*WORK INSTRUCTION:*
In the records below, find the line that contains "media commands, the", then write out that line and each one after it exactly, up to and including the last.
::::
(** * ALTO Bot (server.js): the per-user session state machine

    A shallow embedding of the class [AltoBot] of [server.js]: the message
    handler, the captcha verification, the guessing game, the daily claim,
    the task catalog with its admin commands, and the deadline callback that
    [handleSelesai] schedules with [setTimeout].

    Modelling conventions.
    - JavaScript numbers that the program only ever adds and compares
      (balances, ids, rewards) are integers [Z]; rounding beyond 2^53 is not
      modelled.
    - Strings are sequences of 8-bit code units.  Case mapping acts on the
      ASCII letters and [trim] strips the ASCII members of the ECMAScript
      white-space class (TAB, LF, VT, FF, CR, SP); other code units are
      neither letters nor white space.
    - [this.users] is a finite map from sender ids to records.  The [user]
      object that the handlers mutate is the one stored under [message.from],
      so a handler that mutates it writes the new record back under that key.
    - Each handler performs all its mutations before its first [await] (the
      only exception is the creation of a new record, which is followed by an
      awaited write and then by the rest of [handleMessage]); one inbound
      message is therefore one step of the model.
    - Replies, store writes and uncaught exceptions are collected in a list
      of effects, in program order.
    - The collaborators are inputs of a step: the calendar date, the two
      draws of [Math.random] and the outcome of the AI call.
    - The repository holds a second copy of the file with the AI client
      replaced.  Its session logic is the same; where the copies differ
      (the extra store write inside the branches of [verifyCaptcha], the
      media commands, the timer kept as an object) the model follows
      [server.js]. *)

From Stdlib Require Import ZArith QArith Qround String Ascii List Bool Lia.
From stdpp Require Import gmap strings list.
Import ListNotations.

Close Scope Q_scope.
Local Open Scope string_scope.
Local Open Scope Z_scope.

(** ** Strings as the program uses them *)

Module Js.

(** White space stripped by [String.prototype.trim] and skipped by
    [parseInt] (ASCII part). *)
Definition isWhiteSpace (c : ascii) : bool :=
  let n := nat_of_ascii c in
  Nat.eqb n 32 || (Nat.leb 9 n && Nat.leb n 13).

Definition upperChar (c : ascii) : ascii :=
  let n := nat_of_ascii c in
  if Nat.leb 97 n && Nat.leb n 122 then ascii_of_nat (n - 32) else c.

Definition lowerChar (c : ascii) : ascii :=
  let n := nat_of_ascii c in
  if Nat.leb 65 n && Nat.leb n 90 then ascii_of_nat (n + 32) else c.

Fixpoint mapChars (f : ascii -> ascii) (s : string) : string :=
  match s with
  | EmptyString => EmptyString
  | String c r => String (f c) (mapChars f r)
  end.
::::
*YOUR RESPONSE:*
      media commands, the timer kept as an object) the model follows
      [server.js]. *)

From Stdlib Require Import ZArith QArith Qround String Ascii List Bool Lia.
From stdpp Require Import gmap strings list.
Import ListNotations.

Close Scope Q_scope.
Local Open Scope string_scope.
Local Open Scope Z_scope.

(** ** Strings as the program uses them *)

Module Js.

(** White space stripped by [String.prototype.trim] and skipped by
    [parseInt] (ASCII part). *)
Definition isWhiteSpace (c : ascii) : bool :=
  let n := nat_of_ascii c in
  Nat.eqb n 32 || (Nat.leb 9 n && Nat.leb n 13).

Definition upperChar (c : ascii) : ascii :=
  let n := nat_of_ascii c in
  if Nat.leb 97 n && Nat.leb n 122 then ascii_of_nat (n - 32) else c.

Definition lowerChar (c : ascii) : ascii :=
  let n := nat_of_ascii c in
  if Nat.leb 65 n && Nat.leb n 90 then ascii_of_nat (n + 32) else c.

Fixpoint mapChars (f : ascii -> ascii) (s : string) : string :=
  match s with
  | EmptyString => EmptyString
  | String c r => String (f c) (mapChars f r)
  end.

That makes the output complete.